Il direttore dell’ARPA Piemonte allerta per maltempo grave: “Energia accumulata elevata”
Il direttore dell’ARPA Piemonte allerta per maltempo grave: “Energia accumulata elevata”
Il Piemonte si prepara ad affrontare una serie di temporali intensi e persistenti, non i classici fenomeni isolati tipici dell’estate. Questa previsione è stata rilasciata da Secondo Barbero, direttore generale dell’Agenzia Regionale per la Protezione Ambientale (Arpa), che ha emesso un’allerta gialla per quasi tutta la regione, valida per le prossime 36 ore.
• Il direttore dell’ARPA Piemonte allerta per maltempo grave: “Energia accumulata elevata”
• Il ruolo del caldo e dell’aria fresca
• Consigli per la popolazione
• Il fenomeno delle ‘bombe d’acqua’
Secondo Barbero, il caldo intenso degli ultimi giorni ha accumulato una grande quantità di energia. Questa energia, combinata con l’arrivo di aria più fresca proveniente dalle Isole britanniche, potrebbe causare forti temporali. Questi non saranno fenomeni isolati, ma piogge diffuse e persistenti che potrebbero portare ad accumuli di pioggia significativi su aree vaste.
Il ruolo del caldo e dell’aria fresca
Il caldo intenso accumula energia nell’atmosfera, che può essere rilasciata sotto forma di temporali quando incontra aria più fresca. Questo è esattamente ciò che potrebbe accadere nel Piemonte nei prossimi giorni, con l’arrivo di aria più fresca proveniente dalle Isole britanniche.
L’allerta gialla emessa da Arpa è un segnale di potenziali condizioni meteorologiche avverse.

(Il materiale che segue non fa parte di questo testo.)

(** (C21) [SignTx], exactly: it succeeds if and only if the document is not
    empty and decodes, its body decodes, it carries at least one message,
    every message type is on the allowlist and the backend signs
    sha256(sign_doc) - and then returns that signature; when any check
    before the backend fails it returns an error with the state unchanged
    but for log lines; and with an empty allowlist no document passes. *)
Theorem sign_tx_exact srv doc rid (w : world B) :
  let '(r, w') := SignTx srv doc rid w in
  (forall sig, r = Ok (SignTxResponse sig) <->
     allowed_doc srv doc /\ fst (Signer.SignRaw (sha256_Sum256 doc) (w_backend w)) = Ok sig) /\
  (w' ≡ w /\ is_ok r = false \/
   allowed_doc srv doc /\ w' ≡ after_sign (sha256_Sum256 doc) w) /\
  (allowedMsgTypes srv = ∅ -> is_ok r = false /\ w' ≡ w).
Proof using.
  destruct (SignTx_cases srv doc rid w) as [Ha|(Hn & Hr & ls & Hw & _)].
  - pose proof (SignTx_allowed srv doc rid w Ha) as He. cbv zeta in He. rewrite He.
    destruct (fst (Signer.SignRaw _ _)) as [sig0|e|] eqn:Es; (split; [|split; [by right|]]).
    1,3,5: intros sig; split; [|intros [_ Hs]]; simplify_eq; try done; intros Hs; by injection Hs as <-.
    all: intros H0; destruct Ha as (_ & ? & urls & _ & _ & Hu & Hf); rewrite H0 in Hf;
      destruct urls as [|u urls]; [done|]; inversion Hf; set_solver.
  - destruct (SignTx srv doc rid w) as [r w']. cbn in Hw, Hr. subst w'.
    assert (Hq : add_lines ls w ≡ w) by apply add_lines_equiv.
    split; [|split; [by left|done]]. intros sig. split; [by intros ->|]. by intros [? _].
Qed.

(** (C19) [SignOracleAttestation], exactly: it succeeds if and only if the
    query id has 1 to 32 bytes, the valset checkpoint 32, the snapshot
    recomputed from the fields equals the expected one, and the backend
    returns 64 bytes for sha256(snapshot); otherwise it is an error, and
    unless the gates passed nothing is signed and nothing changes but for
    log lines. *)
Theorem oracle_attestation_exact srv ctx req (w : world B) :
  let '(r, w') := SignOracleAttestation srv ctx req w in
  (forall sig snap, r = Ok (OracleResponse sig snap) <->
     snapshot_facts req snap /\ len sig = 64 /\
     fst (Signer.SignRaw (sha256_Sum256 snap) (w_backend w)) = Ok sig) /\
  (w' ≡ w /\ is_ok r = false \/
   exists snap, snapshot_facts req snap /\ w' ≡ after_sign (sha256_Sum256 snap) w).
Proof using.
  unfold SignOracleAttestation, st_bind at 1, logged.
  destruct (fst (recompute_snapshot req)) as [snap|e|] eqn:Ef.
  2-3: split; [|by left]; intros sig snap; split; [done|];
    intros [Hf _]; apply recompute_snapshot_spec in Hf; congruence.
  pose proof (proj1 (recompute_snapshot_spec req snap) Ef) as Hf.
  unfold st_bind at 1. rewrite audited_sign64_eq. unfold after_sign, add_lines at 1.
  cbn [w_guard w_fs w_backend w_log].
  destruct (Signer.SignRaw (sha256_Sum256 snap) (w_backend w)) as [rs b'] eqn:Es.
  assert (Hs : forall sig snap', snapshot_facts req snap' /\ len sig = 64 /\
      fst (Signer.SignRaw (sha256_Sum256 snap') (w_backend w)) = Ok sig <->
      snap' = snap /\ len sig = 64 /\ rs = Ok sig).
  { intros sig snap'. split.
    - intros (Hf' & H64 & Hr). apply recompute_snapshot_spec in Hf'.
      assert (snap' = snap) as -> by congruence. rewrite Es in Hr. done.
    - intros (-> & H64 & ->). by rewrite Es. }
  destruct rs as [sig0| |];
    [destruct (Z.eqb_spec (len sig0) 64); unfold st_bind, log, st_ret|..]; (split; [intros sig snap'; rewrite Hs|]).
  all: try (right; exists snap; split; [done|]; rewrite Es; done).
  - split; [by intros [= <- <-]|]. by intros (-> & _ & [= <-]).
  - split; [done|]. intros (_ & ? & [= <-]). done.
  - split; [done|]. by intros (_ & _ & ?).
  - split; [done|]. by intros (_ & _ & ?).
Qed.
End Handlers.

Section Doors.
Context {C : Crypto} {E : GoEthereum} {L : NodeLib} {B : Type} {S : Signer B}.

(** (C17) The doors in front of the handlers: a method switched off answers
    Unimplemented, a vote-extension request from a host other than the
    elected primary's answers FailedPrecondition - both without running
    the handler, so but for the connection's and the refusal's debug lines
    the state is untouched - and every other call runs the handler, a panic
    turned into Internal and logged. *)
Theorem door_policy srv ph from req (w : world B) :
  (disabled srv req ->
     serve srv ph from req w =
     (status Unimplemented "method %s is disabled" [AStr (FullMethodName req)],
      add_lines (connection_lines from) w)) /\
  (~ disabled srv req -> refused ph from req -> exists line, lr_level line = LevelDebug /\
     serve srv ph from req w =
     (status FailedPrecondition "not the primary signer" [], add_lines (line :: connection_lines from) w)) /\
  (~ disabled srv req -> ~ refused ph from req ->
     serve srv ph from req w =
     match handle srv from req (add_lines (connection_lines from) w) with
     | (Panic, w') => (status Internal "internal server error" [],
                       add_lines [panic_line (FullMethodName req)] w')
     | rw => rw
     end).
Proof using.
  rewrite chain_eq. unfold disabled, newUnaryInterceptor, newEnabledRPCInterceptor. cbn [FullMethod peer].
  split; [|split].
  - by intros ->.
  - intros Hd Hr. destruct (gate_refused ph from req (handle srv from req) Hr) as (line & Hl & Hg).
    exists line. split; [done|]. destruct (enabledRPCs srv !! _) as [[]|]; [|done|]; rewrite Hg; by rewrite add_lines_app.
  - intros Hd Hr. rewrite (gate_passes ph from req _ Hr). by destruct (enabledRPCs srv !! _) as [[]|].
Qed.
(* ===== verification/Privval.v ===== *)
(** * The consensus signer ([consensus/handler.go], [validate.go],
      [server.go], [locked_pv.go]) and its metrics ([metrics/metrics.go])

    The validation of vote and proposal requests, the handler that guards
    CometBFT's default handler, the gate of the primary arbiter in front of
    it, one connection, and the dial clients that share an arbiter, as a
    transition system.

    CometBFT is a parameter: its block ids and constants ([CometBFT]), and
    the private validator with the default request handler ([PrivVal]),
    whose state [P] is the validator's last-sign state.
    [LockedPrivValidator] makes each call on it one step. *)

From S2P Require Import Prelude GoStd Arbiter.

Class CometBFT := {
  protoBlockID : Type;
  blockID : Type;
  BlockIDFromProto : protoBlockID -> result blockID;
  IsZero : blockID -> bool;
  IsComplete : blockID -> bool;
  IsVoteTypeValid : Z -> bool;
  PrecommitType : Z;
  ProposalType : Z;
  MaxVoteExtensionSize : Z;
}.

Definition maxChainIDLen : Z := 64.

Section Messages.
Context {T : CometBFT}.

Record Vote := MkVote {
  vType : Z;
  vHeight : Z;
  vRound : Z;
  vBlockID : protoBlockID;
  vTimestamp : Z;
  vValidatorAddress : bytes;
  vValidatorIndex : Z;
  vSignature : bytes;
  vExtension : bytes;
  vExtensionSignature : bytes;
}.

Record Proposal := MkProposal {
  pType : Z;
  pHeight : Z;
  pRound : Z;
  pPolRound : Z;
  pBlockID : protoBlockID;
  pTimestamp : Z;
  pSignature : bytes;
}.

(** A privval message; the vote or proposal pointer of a request may be
    nil.  A response's [None] is the zero vote or proposal; [NoMessage] is
    the message without a sum. *)
Inductive message :=
| NoMessage
| PubKeyRequest (chain_id : bytes)
| SignVoteRequest (chain_id : bytes) (vote : option Vote)
| SignProposalRequest (chain_id : bytes) (proposal : option Proposal)
| PingRequest
| PubKeyResponse (pub_key : bytes) (err : option error)
| SignedVoteResponse (vote : option Vote) (err : option error)
| SignedProposalResponse (proposal : option Proposal) (err : option error)
| PingResponse.

(** ** [validate.go] *)

Definition errf (what : string) : error := Errorf what [].
Definition errEmptyChainID : error := ErrSentinel "chain_id is empty".
Definition errOversizedChainID : error := ErrSentinel "chain_id exceeds maximum length".
(* ===== verification/Config.v ===== *)
(** * Configuration ([config/config.go])

    The configuration record, its defaults and its validation against the
    file system, the list of dial targets, the failover timeout (with
    [time.ParseDuration]) and the path of the checkpoint guard's state.

    The YAML decoder is a parameter, as is the rounding of a fractional
    duration ([float64] arithmetic in the Go library). *)

From S2P Require Import Prelude GoStd Fs Json ReplayGuard Asn1 Signer Arbiter.

Record ConsensusConfig := MkConsensus {
  KeyFile : bytes;
  StateFile : bytes;
  ConnKeyFile : bytes;
  Targets : bytes;
  PrimaryFailoverTimeout : bytes;
  PreferTargetOrder : bool;
}.

Record SignerConfig := MkSignerCfg {
  Backend : bytes;
  KeyringDir : bytes;
  cfgKeyName : bytes;
  PasswordFile : bytes;
  DSMAPIEndpoint : bytes;
  DSMAPIKey : bytes;
  DSMKeyID : bytes;
  DSMKeyName : bytes;
}.

Record ServerConfig := MkServerCfg {
  ListenAddr : bytes;
  HealthAddr : bytes;
  RequestTimeout : Z;
  MaxRecvMsgSize : Z;
  cfgAllowedMsgTypes : list bytes;
  CheckpointGuardStateFile : bytes;
  cfgEnabledRPCs : gmap bytes bool;
  EnableReflection : bool;
}.

Record TLSConfig := MkTLS { Insecure : bool; CACert : bytes; ServerCert : bytes; ServerKey : bytes }.
Record LogConfig := MkLog { Level : bytes; Format : bytes }.

Record Config := MkConfig {
  ChainID : bytes;
  Consensus : ConsensusConfig;
  SignerCfg : SignerConfig;
  ServerCfg : ServerConfig;
  TLS : TLSConfig;
  Log : LogConfig;
}.

Definition BackendFile : bytes := bs "file".
Definition BackendFortanixDSM : bytes := bs "fortanixdsm".

(** ** Consensus settings *)

Definition TargetList (c : ConsensusConfig) : list bytes :=
  filter (fun t => t <> []) (map TrimSpace (Split (Targets c) x2c)).

Definition Enabled (c : ConsensusConfig) : bool := negb (beq (KeyFile c) []).

(** *** [time.ParseDuration] *)

Definition errDuration (orig : bytes) : error := Errorf "time: invalid duration %q" [AStr orig].

(** [leadingInt]: the digits, [None] on overflow of 2^63. *)
Fixpoint leadingInt (x : Z) (s : bytes) : option (Z * bytes) :=
  match s with
  | c :: s' =>
      if is_digit c then
        if x >? 2 ^ 63 / 10 then None
        else
          let x := x * 10 + (byte_to_Z c - 48) in
          if x >? 2 ^ 63 then None else leadingInt x s'
      else Some (x, s)
  | [] => Some (x, [])
  end.

(** [leadingFraction]: further digits are dropped on overflow; the scale is
    kept as its power of ten. *)
Fixpoint leadingFraction (x scale : Z) (overflow : bool) (s : bytes) : Z * Z * bytes :=
  match s with
  | c :: s' =>
      if is_digit c then
        if overflow then leadingFraction x scale true s'
        else if x >? (2 ^ 63 - 1) / 10 then leadingFraction x scale true s'
        else
          let y := x * 10 + (byte_to_Z c - 48) in
          if y >? 2 ^ 63 then leadingFraction x scale true s'
          else leadingFraction y (scale * 10) false s'
      else (x, scale, s)
  | [] => (x, scale, [])
  end.

Fixpoint take_unit (s : bytes) : bytes * bytes :=
  match s with
  | c :: s' =>
      if Byte.eqb c x2e || is_digit c then ([], s)
      else let '(u, r) := take_unit s' in (c :: u, r)
  | [] => ([], [])
  end.

Definition unitMap (u : bytes) : option Z :=
  if beq u (bs "ns") then Some 1
  else if beq u (bs "us") || beq u [xc2; xb5; x73] || beq u [xce; xbc; x73] then Some 1000
  else if beq u (bs "ms") then Some 1000000
  else if beq u (bs "s") then Some 1000000000
  else if beq u (bs "m") then Some 60000000000
  else if beq u (bs "h") then Some 3600000000000
  else None.

Section Duration.
(** [uint64(float64(f) * (float64(unit) / scale))]. *)
Context (frac_ns : Z -> Z -> Z -> Z).

Fixpoint parse_terms (fuel : nat) (orig : bytes) (d : Z) (s : bytes) : result Z :=
  match fuel, s with
  | _, [] => Ok d
  | O, _ => Err (errDuration orig)
  | S fuel', c :: _ =>
      if negb (Byte.eqb c x2e || is_digit c) then Err (errDuration orig)
      else
        match leadingInt 0 s with
        | None => Err (errDuration orig)
        | Some (v, s1) =>
            let pre := negb (length s1 =? length s)%nat in
            let '(f, scale, post, s2) :=
              match s1 with
              | x2e :: s1' =>
                  let '(f, scale, s2) := leadingFraction 0 1 false s1' in
                  (f, scale, negb (length s2 =? length s1')%nat, s2)
              | _ => (0, 1, false, s1)
              end in
            if negb pre && negb post then Err (errDuration orig)
            else
              let '(u, s3) := take_unit s2 in
              if beq u [] then Err (Errorf "time: missing unit in duration %q" [AStr orig])
              else
                match unitMap u with
                | None => Err (Errorf "time: unknown unit %q in duration %q" [AStr u; AStr orig])
                | Some unit =>
                    if v >? 2 ^ 63 / unit then Err (errDuration orig)
                    else
                      let v := v * unit + (if f >? 0 then frac_ns f unit scale else 0) in
                      if (f >? 0) && (v >? 2 ^ 63) then Err (errDuration orig)
                      else
                        let d := u64 (d + v) in
                        if d >? 2 ^ 63 then Err (errDuration orig)
                        else parse_terms fuel' orig d s3
                end
        end
  end.

Definition ParseDuration (orig : bytes) : result Z :=
  let '(neg, s) :=
    match orig with
    | c :: s' => if Byte.eqb c x2d then (true, s') else if Byte.eqb c x2b then (false, s') else (false, orig)
    | [] => (false, orig)
    end in
  if beq s (bs "0") then Ok 0
  else if beq s [] then Err (errDuration orig)
  else
    d ← parse_terms (length s) orig 0 s;
    if neg : bool then Ok (- d)
    else if d >? 2 ^ 63 - 1 then Err (errDuration orig)
    else Ok d.

Definition FailoverTimeout (c : ConsensusConfig) : result Z :=
  if beq (PrimaryFailoverTimeout c) [] then Ok 0
  else
    d ← map_err (fun e => Errorf "consensus.primary_failover_timeout %q: %w"
                            [AStr (PrimaryFailoverTimeout c); AWrap e])
          (ParseDuration (PrimaryFailoverTimeout c));
    if d <=? 0 then
      Err (Errorf "consensus.primary_failover_timeout must be positive, got %q" [AStr (PrimaryFailoverTimeout c)])
    else Ok d.
End Duration.

(** ** Signer settings *)

Definition ToMap (c : SignerConfig) : rawConfig :=
  list_to_map
    [(bs "keyring_dir", AnyStr (KeyringDir c));
     (bs "key_name", AnyStr (cfgKeyName c));
     (bs "password_file", AnyStr (PasswordFile c));
     (bs "dsm_api_endpoint", AnyStr (DSMAPIEndpoint c));
     (bs "dsm_api_key", AnyStr (DSMAPIKey c));
     (bs "dsm_key_id", AnyStr (DSMKeyID c));
     (bs "dsm_key_name", AnyStr (DSMKeyName c))].

(** ** Server settings *)

Definition knownRPCShortNames : gset bytes :=
  list_to_set [bs "sign"; bs "sign_raw"; bs "sign_tx"; bs "sign_bridge_checkpoint";
               bs "sign_oracle_attestation"; bs "sign_initial"; bs "get_public_key";
               bs "get_address"; bs "get_chain_id"].

Definition CheckpointGuardStatePath (c : Config) : bytes :=
  if negb (beq (CheckpointGuardStateFile (ServerCfg c)) []) then CheckpointGuardStateFile (ServerCfg c)
  else if negb (beq (StateFile (Consensus c)) []) then
    Join (Dir (StateFile (Consensus c))) (bs "bridge_checkpoint_state.json")
  else [].

(** ** Defaults *)

Definition or_default (v d : bytes) : bytes := if beq v [] then d else v.

Definition applyDefaults (c : Config) : Config :=
  let s := ServerCfg c in
  let l := Log c in
  let k := Consensus c in
  MkConfig (ChainID c)
    (if Enabled k then
       MkConsensus (KeyFile k)
         (or_default (StateFile k) (bs "/data/priv_validator_state.json"))
         (or_default (ConnKeyFile k) (bs "/data/connection.key"))
         (or_default (Targets k) (bs "tcp://layer:26659,tcp://layer-backup:26659"))
         (PrimaryFailoverTimeout k) (PreferTargetOrder k)
     else k)
    (SignerCfg c)
    (MkServerCfg
       (or_default (ListenAddr s) (bs "0.0.0.0:9191"))
       (or_default (HealthAddr s) (bs "0.0.0.0:9192"))
       (if RequestTimeout s =? 0 then 2 * 1000000000 else RequestTimeout s)
       (if MaxRecvMsgSize s =? 0 then 1024 * 1024 else MaxRecvMsgSize s)
       (cfgAllowedMsgTypes s) (CheckpointGuardStateFile s) (cfgEnabledRPCs s) (EnableReflection s))
    (TLS c)
    (MkLog (or_default (Level l) (bs "info")) (or_default (Format l) (bs "json"))).

(** ** Validation *)

Definition errc (what : string) : error := Errorf what [].

(** [if cond { return err }]. *)
Definition require {S} (ok : bool) (e : error) : ST S () :=
  if ok then st_ret () else st_lift (Err e).

Definition nonempty (b : bytes) : bool := negb (beq b []).

Definition validate_signer (c : SignerConfig) : ST fs () := (
  if beq (Backend c) BackendFile then
    require (nonempty (KeyringDir c)) (errc "signer.keyring_dir is required when backend is 'file'") ;;;
    st_map_err (errqw "signer.keyring_dir %q: %w" (KeyringDir c)) (os_Stat (KeyringDir c)) ;;;
    require (nonempty (cfgKeyName c)) (errc "signer.key_name is required when backend is 'file'")
  else if beq (Backend c) BackendFortanixDSM then
    require (nonempty (DSMAPIEndpoint c)) (errc "signer.dsm_api_endpoint is required when backend is 'fortanixdsm'") ;;;
    require (nonempty (DSMAPIKey c)) (errc "signer.dsm_api_key is required when backend is 'fortanixdsm'") ;;;
    require (nonempty (DSMKeyID c) || nonempty (DSMKeyName c))
      (errc "signer.dsm_key_id or signer.dsm_key_name is required when backend is 'fortanixdsm'")
  else if beq (Backend c) [] then
    st_lift (Err (errc "signer.backend is required ('file', 'fortanixdsm')"))
  else
    st_lift (Err (Errorf "signer.backend %q is not valid (must be 'file', 'fortanixdsm')" [AStr (Backend c)])))%go.

Fixpoint stat_all (paths : list bytes) : ST fs () :=
  match paths with
  | [] => st_ret ()
  | p :: ps => (st_map_err (errqw "tls file %q: %w" p) (os_Stat p) ;;; stat_all ps)%go
  end.
(** A file that was not there gets an inode of its own. *)
Lemma WriteFile_new_keeps q b mode s r s' :
  q <> p -> cur (fs_disk s) q = None -> wf_path (fs_disk s) p ->
  os_WriteFile q b mode s = (r, s') ->
  content (fs_disk s') p = content (fs_disk s) p /\ wf_path (fs_disk s') p.
Proof using.
  intros Hq Hc W E.
  set (I := fun i d => hist d p = hist (fs_disk s) p /\ (next (fs_disk s) <= next d)%nat /\
    (i = next (fs_disk s)) /\
    forall j, (j < next (fs_disk s))%nat -> inodes d !! j = inodes (fs_disk s) !! j).
  assert (HI : forall i d, I i d -> content d p = content (fs_disk s) p /\ wf_path d p).
  { intros i d (Eh & Hn & _ & Ei). destruct W as [Wn Wi]. split.
    - unfold content, cur. rewrite Eh. destruct (hist (fs_disk s) p) as [|[j|] h]; [done| |done].
      rewrite Ei; [done|]. apply (Wi j). left.
    - split; [by rewrite Eh|]. intros j Hj. rewrite Eh in Hj. destruct (Wi j Hj) as [Hlt Hs].
      split; [lia|]. by rewrite Ei. }
  assert (Hw : forall c i d, I i d -> I i (write_op c i d)).
  { intros c i d (Eh & Hn & -> & Ei). unfold write_op. destruct (inodes d !! _); [|done].
    split; [by rewrite hist_set_inode|]. split; [done|]. split; [done|].
    intros j Hj. cbn [set_inode inodes]. rewrite lookup_insert_ne by lia. by apply Ei. }
  unfold os_WriteFile, st_bind at 1 in E.
  destruct (syscall (open_trunc q mode) unchanged s) as [r0 s0] eqn:E0.
  assert (H0 : match r0 with Ok i => I i (fs_disk s0) | _ => fs_disk s0 = fs_disk s end).
  { revert E0. unfold syscall, open_trunc, fail_io, unchanged.
    destruct (fs_faults s) as [|[|n] fl]; [..|by intros [= <- <-]];
      (case_decide; [by intros [= <- <-]|]); (case_decide; [|by intros [= <- <-]]); rewrite Hc;
      unfold new_file; intros [= <- <-]; cbn [fs_put fs_disk];
      (split; [by rewrite hist_push_ne|]); (split; [cbn; lia|]); (split; [done|]);
      intros j Hj; cbn [push_entry inodes]; by rewrite lookup_insert_ne by lia. }
  destruct r0 as [i|e|]; [|by injection E as <- <-; rewrite H0..].
  unfold st_bind, st_try, st_lift in E.
  destruct (f_Write i b s0) as [r1 s1] eqn:E1. destruct (f_Close i s1) as [r2 s2] eqn:E2. injection E as _ <-.
  assert (H1 : I i (fs_disk s1)).
  { revert E1. unfold f_Write, syscall, ok_unit. destruct (fs_faults s0) as [|[|n] fl]; intros [= _ <-]; by apply Hw. }
  assert (H2 : fs_disk s2 = fs_disk s1).
  { revert E2. unfold f_Close, syscall, ok_unit, unchanged. by destruct (fs_faults s1) as [|[|n] fl]; intros [= _ <-]. }
  rewrite H2. by apply (HI i).
Qed.
End Keeps.
#[export] Hint Resolve keeps_lift keeps_ret keeps_bind keeps_map_err keeps_try keeps_ReadFile keeps_Stat : keeps.

(** The keyring's own files are its business: what startup needs is that it
    leaves [p] alone. *)
Class KeyringKeeps (K : KeyringLib) (p : bytes) : Prop := {
  keyring_New_keeps dir rd : keeps p (keyring_New dir rd);
  kr_Key_keeps kr name : keeps p (kr_Key kr name);
}.

(** Follow the structure of a call down to the primitives. *)
Ltac keep :=
  repeat first
    [ solve [auto with keeps nocore]
    | apply keeps_bind; [|intros ?]
    | apply keeps_map_err
    | apply keeps_try
    | match goal with
      | |- keeps _ (match ?x with _ => _ end) => destruct x
      | |- keeps _ (let _ := _ in _) => cbv zeta
      end ].

Section StartupKeeps.
Context {C : Crypto} {L : NodeLib} {K : KeyringLib} {D : Type} {dsm : Dsm D}.
Context {T : CometBFT} {CK : CometKeys} {V : PrivVal FilePV} {X : TlsLib}.
Context (frac_ns : Z -> Z -> Z -> Z) (yaml_Unmarshal : bytes -> result Config.Config).
Context (stdin_tty : bool) (gen : bytes) (p : bytes).

Lemma keeps_require b e : keeps p (require b e).
Proof using. unfold require. keep. Qed.
#[local] Hint Resolve keeps_require : keeps.

Lemma keeps_stat_all l : keeps p (stat_all l).
Proof using. induction l; cbn [stat_all]; keep. Qed.
#[local] Hint Resolve keeps_stat_all : keeps.

Lemma keeps_validate c : keeps p (validate frac_ns c).
Proof using. unfold validate, validate_signer, validate_tls. keep. Qed.
#[local] Hint Resolve keeps_validate : keeps.

Lemma keeps_Load path : keeps p (Load frac_ns yaml_Unmarshal path).
Proof using. unfold Load. keep. Qed.

Lemma keeps_NewSigner {KK : KeyringKeeps K p} reg name raw :
  init_registry stdin_tty = Ok reg -> keeps p (NewSigner reg name raw).
Proof using.
  intros Hr. assert (Hreg : forall n f, reg !! n = Some f -> keeps p (f raw)).
  { revert Hr. unfold init_registry, RegisterBackend. rewrite lookup_empty. cbn [mbind result_bind].
    case_match; [done|]. intros <-%(inj Ok) n f.
    assert (Hf : keeps p (newFileSignerFromConfig (D := D) stdin_tty raw)).
    { unfold newFileSignerFromConfig, NewFileSigner, BuildPasswordReader, buildFilePasswordReader.
      keep; [apply keyring_New_keeps|apply kr_Key_keeps]. }
    assert (Hd : keeps p (newFortanixDSMSignerFromConfig raw)) by (unfold newFortanixDSMSignerFromConfig; keep).
    intros [[_ <-]|[_ [[_ <-]|[_ E]]%lookup_insert_Some]]%lookup_insert_Some; [done..|].
    by rewrite lookup_empty in E. }
  unfold NewSigner, getBackendFactory. destruct (reg !! name) eqn:E; [by eapply Hreg|keep].
Qed.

Barbero ha sottolineato che l’allerta potrebbe essere aggiornata domani mattina, a seconda dell’evoluzione della situazione, e che potrebbero esserci problemi anche per i corsi d’acqua più grandi.
Consigli per la popolazione
Di fronte a queste previsioni, Barbero ha fornito alcuni consigli per la popolazione. In particolare, ha raccomandato di seguire continuamente gli aggiornamenti meteo e di osservare l’evoluzione del tempo.
Barbero ha consigliato di evitare di stare vicino a corsi d’acqua e conoidi, ovvero accumuli di detriti a forma di cono depositati dai corsi d’acqua all’imbocco di aree larghe e con pendenza debole. Questi, infatti, anche se non hanno un filo d’acqua, con forti piogge improvvise possono cambiare molto rapidamente il loro stato e creare pericoli.
Il fenomeno delle ‘bombe d’acqua’
Barbero ha affermato che è impossibile prevedere se si ripeterà il fenomeno delle ‘bombe d’acqua’ che in questi giorni hanno causato danni e paura nelle valli di Susa e Argentera. Tuttavia, ha sottolineato l’importanza di rimanere aggiornati sulle previsioni meteo e di prendere le dovute precauzioni.